Introduction

The use of organisms sensitive to environmental variations in biomonitoring studies is extremely relevant in the effective diagnosis of ecosystem health, allowing for the development of laws that protect water bodies, aquatic life, and, consequently, humans (Aragão & Araújo, 2006). Although reptiles are listed as non-sensitive a variety of chemical agents, they are known as contaminant bioaccumulators (Domingues & Bertoletti, 2006). Several species of reptiles display long life cycles, territorial behavior, and resistance to environmental changes and are important key species for maintaining ecosystem homeostasis. Since the 1980s, they have been applied in the detection and monitoring of contaminated sites, mainly lentic environments such as lakes, ponds, and reservoirs (Tellez & Merchant, 2015; Schneider et al., 2015; Nilsen et al., 2017).

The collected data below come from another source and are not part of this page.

Lemma find_gid_ports_scan is_switch eth tbl g v msk port_buf index_buf n :
  forall k, 0 <= k ->
  (forall p, k <= p < k + n -> eth (p + start_port is_switch) = true ->
     is_Some (mjoin (tbl !! Z.to_nat p))) ->
  exists r port' index',
    find_gid_ports is_switch eth tbl (seqZ k n) g (Some v) msk
      port_buf index_buf = Some (r, port', index')
    /\ ((r = - ENOENT /\ port' = port_buf /\ index' = index_buf
         /\ forall p c, k <= p < k + n -> searched is_switch eth tbl p c ->
              ~ table_has c g v msk)
        \/ (r = 0
            /\ exists p c i (s : slot_obs),
                 k <= p < k + n
                 /\ searched is_switch eth tbl p c
                 /\ obs_vec c !! i = Some s
                 /\ slot_qualifies s g v msk
                 /\ port' = (fun _ => u8 (p + start_port is_switch)) <$> port_buf
                 /\ index' = (fun _ => u16 (Z.of_nat i)) <$> index_buf
                 /\ (forall p' c', k <= p' < p ->
                       searched is_switch eth tbl p' c' -> ~ table_has c' g v msk)
                 /\ (forall j (s' : slot_obs), obs_vec c !! j = Some s' ->
                       (j < i)%nat -> ~ slot_qualifies s' g v msk))).
Proof.
  destruct (Z.le_gt_cases n 0) as [Hn|Hn].
  { intros k _ _. rewrite seqZ_nil by done. simpl.
    eexists _, _, _. split; [done|]. left. split_and!; [done..|]. intros; lia. }
  rewrite <- (Z2Nat.id n) by lia. generalize (Z.to_nat n). clear n Hn.
  intros n. induction n as [|n IH]; intros k Hk Htab.
  { simpl. eexists _, _, _. split; [done|]. left. split_and!; [done..|].
    intros; lia. }
  rewrite Nat2Z.inj_succ, seqZ_cons by lia. rewrite Z.pred_succ.
  destruct (IH (Z.succ k)) as (r & port' & index' & Hrun & Hrest); [lia| |].
  { intros p Hp. apply Htab. lia. }
  assert (Hskip : (forall c, searched is_switch eth tbl k c -> ~ table_has c g v msk) ->
    exists r port' index',
      find_gid_ports is_switch eth tbl (seqZ (Z.succ k) (Z.of_nat n)) g (Some v) msk
        port_buf index_buf = Some (r, port', index')
    /\ ((r = - ENOENT /\ port' = port_buf /\ index' = index_buf
         /\ forall p c, k <= p < k + Z.succ (Z.of_nat n) -> searched is_switch eth tbl p c ->
              ~ table_has c g v msk)
        \/ (r = 0
            /\ exists p c i (s : slot_obs),
                 k <= p < k + Z.succ (Z.of_nat n)
                 /\ searched is_switch eth tbl p c
                 /\ obs_vec c !! i = Some s
                 /\ slot_qualifies s g v msk
                 /\ port' = (fun _ => u8 (p + start_port is_switch)) <$> port_buf
                 /\ index' = (fun _ => u16 (Z.of_nat i)) <$> index_buf
                 /\ (forall p' c', k <= p' < p ->
                       searched is_switch eth tbl p' c' -> ~ table_has c' g v msk)
                 /\ (forall j (s' : slot_obs), obs_vec c !! j = Some s' ->
                       (j < i)%nat -> ~ slot_qualifies s' g v msk)))).
  { intros Hk0. exists r, port', index'. split; [done|].
    destruct Hrest as [(-> & -> & -> & Hno)|(-> & p & c & i & s & Hp & Hs & Hi & Hq & -> & -> & Hlow & Hleast)].
    - left. split_and!; [done..|]. intros p c Hp Hs.
      destruct (decide (p = k)) as [->|]; [by apply Hk0|]. apply (Hno p c); [lia|done].
    - right. split; [done|]. exists p, c, i, s. split_and!; [lia|lia|done..| |assumption].
      intros p' c' Hp' Hs'.
      destruct (decide (p' = k)) as [->|]; [by apply Hk0|]. apply (Hlow p' c'); [lia|done]. }
  simpl find_gid_ports.
  destruct (eth (k + start_port is_switch)) eqn:Heth; simpl.
  2:{ apply Hskip. intros c (He & _). congruence. }
  destruct (Htab k) as [c Hc]; [lia|done|].
  destruct (tbl !! Z.to_nat k) as [[c0|]|] eqn:Hl; simplify_eq/=.
  destruct (obs_active c) eqn:Hact; simpl.
  2:{ apply Hskip. intros c' (_ & Hl' & Ha'). rewrite Hl in Hl'. simplify_eq.
      congruence. }
  rewrite find_gid_val. simpl.
  destruct (list_find _ (obs_vec c)) as [[i s]|] eqn:Hf.
  - apply list_find_Some in Hf as (Hi & Hq & Hleast).
    destruct (Z.leb_spec 0 (Z.of_nat i)); [|lia].
    eexists _, _, _. split; [done|]. right. split; [done|].
    exists k, c, i, s. split_and!; [lia|lia|done..| |assumption]. intros; lia.
  - simpl. apply Hskip. intros c' (_ & Hl' & _) (i & s & Hi & Hq).
    rewrite Hl in Hl'. simplify_eq.
    rewrite list_find_None, Forall_lookup in Hf. by eapply Hf.
Qed.

(** X10: [_roce_gid_cache_find_gid], every Ethernet port among the
    first [phys_port_cnt] having a table, returns [-ENOENT] or 0.  On
    [-ENOENT] the caller's [port] and [index] are not written and no
    active table of an Ethernet port has a qualifying slot.  On 0 the
    port written is the lowest Ethernet port with an active table that
    has a qualifying slot, offset by [start_port] and cut to 8 bits,
    and the index written is the lowest qualifying index of that
    table, cut to 16 bits. *)
Theorem find_gid_across_ports is_switch cnt eth tbl g v msk port_buf index_buf :
  eth_ports_have_tables is_switch eth tbl cnt ->
  exists r port' index',
    _roce_gid_cache_find_gid is_switch cnt eth (Some tbl) g (Some v) msk
      port_buf index_buf = Some (r, port', index')
    /\ ((r = - ENOENT /\ port' = port_buf /\ index' = index_buf
         /\ forall p c, 0 <= p < cnt -> searched is_switch eth tbl p c ->
              ~ table_has c g v msk)
        \/ (r = 0
            /\ exists p c i (s : slot_obs),
                 0 <= p < cnt
                 /\ searched is_switch eth tbl p c
                 /\ obs_vec c !! i = Some s
                 /\ slot_qualifies s g v msk
                 /\ port' = (fun _ => u8 (p + start_port is_switch)) <$> port_buf
                 /\ index' = (fun _ => u16 (Z.of_nat i)) <$> index_buf
                 /\ (forall p' c', 0 <= p' < p ->
                       searched is_switch eth tbl p' c' -> ~ table_has c' g v msk)
                 /\ (forall j (s' : slot_obs), obs_vec c !! j = Some s' ->
                       (j < i)%nat -> ~ slot_qualifies s' g v msk))).
Proof.
  intros Htab. unfold _roce_gid_cache_find_gid.
  apply (find_gid_ports_scan is_switch eth tbl g v msk port_buf index_buf cnt 0);
    [lia|]. intros p Hp. apply Htab. lia.
Qed.

(** X11: on a node that is not a switch, what [roce_gid_cache_find_gid]
    reports can be read back.  When the scan of a device nobody writes
    returns 0 with the port and the index it wrote, the device having
    at most 255 ports and tables of at most 65536 slots,
    [roce_gid_cache_get_gid] at that port and index returns 0, the GID
    sought and attributes of the type sought. *)
Theorem find_gid_then_get_gid d cnt eth g type port0 index0 port index
    gid_buf attr_buf :
  0 <= cnt <= 255 ->
  (forall p c, table_of d p = Some c -> Z.of_nat (length (data_vec c)) <= 2 ^ 16) ->
  roce_gid_cache_find_gid false cnt eth (observe d) g type
    (Some port0) (Some index0) = Some (0, Some port, Some index) ->
  exists a,
    roce_gid_cache_get_gid (observe d) port index gid_buf (Some attr_buf)
      = Some (0, g, Some a)
    /\ gid_type a = type.
Proof.
  intros Hcnt Hlen Hfind.
  unfold roce_gid_cache_find_gid, _roce_gid_cache_find_gid, observe in Hfind.
  destruct (roce_gid_cache d) as [tbl|] eqn:Ht; simpl in Hfind; [|simplify_eq].
  set (otbl := (fun c : option ib_roce_gid_cache => observe_cache <$> c) <$> tbl)
    in Hfind.
  assert (Hscan : forall n k, 0 <= k ->
    find_gid_ports false eth otbl (seqZ k (Z.of_nat n)) g
      (Some {| gid_type := type; ndev := 0 |}) roce_gid_type_msk
      (Some port0) (Some index0) = Some (0, Some port, Some index) ->
    exists p c i e,
      k <= p < k + Z.of_nat n
      /\ tbl !! Z.to_nat p = Some (Some c) /\ active c = true
      /\ data_vec c !! i = Some e
      /\ same_gid_and_type g {| gid_type := type; ndev := 0 |} e
      /\ port = u8 (p + 1) /\ index = u16 (Z.of_nat i)).
  { induction n as [|n IH]; intros k Hk Hrun; [simpl in Hrun; simplify_eq|].
    rewrite Nat2Z.inj_succ, seqZ_cons in Hrun by lia. rewrite Z.pred_succ in Hrun.
    rewrite Nat2Z.inj_succ.
    assert (Hnext : find_gid_ports false eth otbl (seqZ (Z.succ k) (Z.of_nat n)) g
      (Some {| gid_type := type; ndev := 0 |}) roce_gid_type_msk
      (Some port0) (Some index0) = Some (0, Some port, Some index) ->
      exists p c i e,
      k <= p < k + Z.succ (Z.of_nat n)
      /\ tbl !! Z.to_nat p = Some (Some c) /\ active c = true
      /\ data_vec c !! i = Some e
      /\ same_gid_and_type g {| gid_type := type; ndev := 0 |} e
      /\ port = u8 (p + 1) /\ index = u16 (Z.of_nat i)).
    { intros Hr. destruct (IH (Z.succ k)) as (p & c & i & e & Hp & H); [lia|done|].
      exists p, c, i, e. split; [lia|done]. }
    simpl find_gid_ports in Hrun.
    destruct (eth (k + 1)); simpl in Hrun; [|by apply Hnext].
    assert (Hlk : otbl !! Z.to_nat k
              = (fun c : option ib_roce_gid_cache => observe_cache <$> c)
                  <$> tbl !! Z.to_nat k) by apply list_lookup_fmap.
    rewrite Hlk in Hrun. clear Hlk.
    destruct (tbl !! Z.to_nat k) as [[c|]|] eqn:Hl; simpl in Hrun; simplify_eq.
    destruct (active c) eqn:Hact; simpl in Hrun; [|by apply Hnext].
    rewrite find_gid_val in Hrun. simpl in Hrun.
    pose proof (list_find_quiescent
      (fun s => slot_qualifies s g {| gid_type := type; ndev := 0 |}
                  roce_gid_type_msk) (data_vec c)) as Hq.
    destruct (list_find _ (quiescent <$> data_vec c)) as [[i s]|].
    - destruct Hq as (e & -> & Hi & Hq%qualifies_type_msk & _).
      destruct (Z.leb_spec 0 (Z.of_nat i)); [|lia]. simplify_eq.
      exists k, c, i, e. split_and!; [lia|lia|done..].
    - simpl in Hrun. by apply Hnext. }
  rewrite <- (Z2Nat.id cnt) in Hfind by lia.
  destruct (Hscan _ 0 ltac:(lia) Hfind)
    as (p & c & i & e & Hp & Hl & Hact & Hi & (Hseq & Hty & Hg) & -> & ->).
  assert (Hc : table_of d (p + 1) = Some c).
  { unfold table_of. rewrite Ht. simpl.
    destruct (Z.ltb_spec (p + 1) 1); [lia|].
    replace (p + 1 - 1) with p by lia. by rewrite Hl. }
  pose proof (Hlen _ _ Hc) as Hlc. apply lookup_lt_Some in Hi as Hlt.
  unfold u8, u16. rewrite !Z.mod_small by lia.
  exists (attr e). split; [|done].
  erewrite get_gid_observe by done. simpl. by rewrite Hg.
Qed.

(** ** Set-up, activation and tear-down *)

Lemma with_cache_array_twice d arr arr' :
  with_cache_array (with_cache_array d arr) arr' = with_cache_array d arr'.
Proof. reflexivity. Qed.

Despite adequate responses, the use of organs in the detection of chemical contaminants requires animal sacrifice. Thus, the use of non-lethal matrices (muscle, blood, scale, carapace, skin) has been continuously stimulated, especially for studies using animals that are on the List of Species Threatened with Extinction (Schneider et al., 2011). Non-lethal samples, such as blood, provide responses regarding recent contamination, reflecting circulating metal levels (Schifer et al., 2005). In addition, research evidences that this matrix is positively correlated with concentrations in other reptile body regions, such as shells, muscle, and liver (Schneider et al., 2011), the latter commonly used in the detection of environmental markers due to its ability to sequester contaminants in order to detoxify the organism.1802

Three freshwater turtle species occur in Pernambuco, Brazil, three of which inhabit freshwater environments in the Caatinga and Atlantic rainforest biomes, namely, Kinosternon scorpioides (Linné, 1766), Mesoclemmys tuberculata (Luederwaldt, 1906), and Phrynops geoffroanus (Schweigger, 1812) (De Melo Moura et al., 2014), while one land species (Chelonoidis carbonaria Spix, 1824) (Red-footed tortoise) also inhabits this region. Crocodilians are represented in Pernambuco by Caiman latirostris (Daudin, 1802) and Paleosuchus palpebrosus (Cuvier, 1807). No record of contamination studies in Northeastern Brazil for both groups is available. In this context, the main objective of this study was to measure levels of Fe, Cu, Cr, Cd, Pb, Ni, and Al present in blood samples of three freshwater turtles species (Kinosternon scorpioides, Mesoclemmys tuberculata, and Phrynops geoffroanus) and in one caiman species (Caiman latirostris) from the Tapacurá reservoir, located in the municipality of São Lourenço da Mata, Pernambuco, Brazil, and correlate metal with sex and age group.

Material and methods

Study areas

The Tapacurá River comprises a drainage area of 470.5 km2 and includes six municipalities: Vitória de Santo Antão, Pombos, São Lourenço da Mata, Gravatá, Moreno, and Chã Grande (Aprile & Bouvy, 2010). Located at latitude 8° 10′, longitude 35° 11′, and at 102 m above sea level, the dammed lake covers 9.5 km2 and presents a water capability storage of about 94,200 m3, contributing with more than 36% of the water consumed in the metropolitan region of Recife (Andrade et al., 2009) (Fig. 1).

Fig. 1
figure 1

Location of the Tapacurá dam, in the municipality of São Lourenço da Mata, Pernambuco—Brazil (8° 2′59 “S, 35° 11′5” O)

An important Atlantic Rainforest remnant that forms part of the Tapacurá Ecological Station, a conservation unit belonging to the Federal Rural University of Pernambuco, is located adjacent to the reservoir. This remnant occupies 776 ha, separated in two forest portions around the Tapacurá dam lake (Lyra-Neves et al., 2007).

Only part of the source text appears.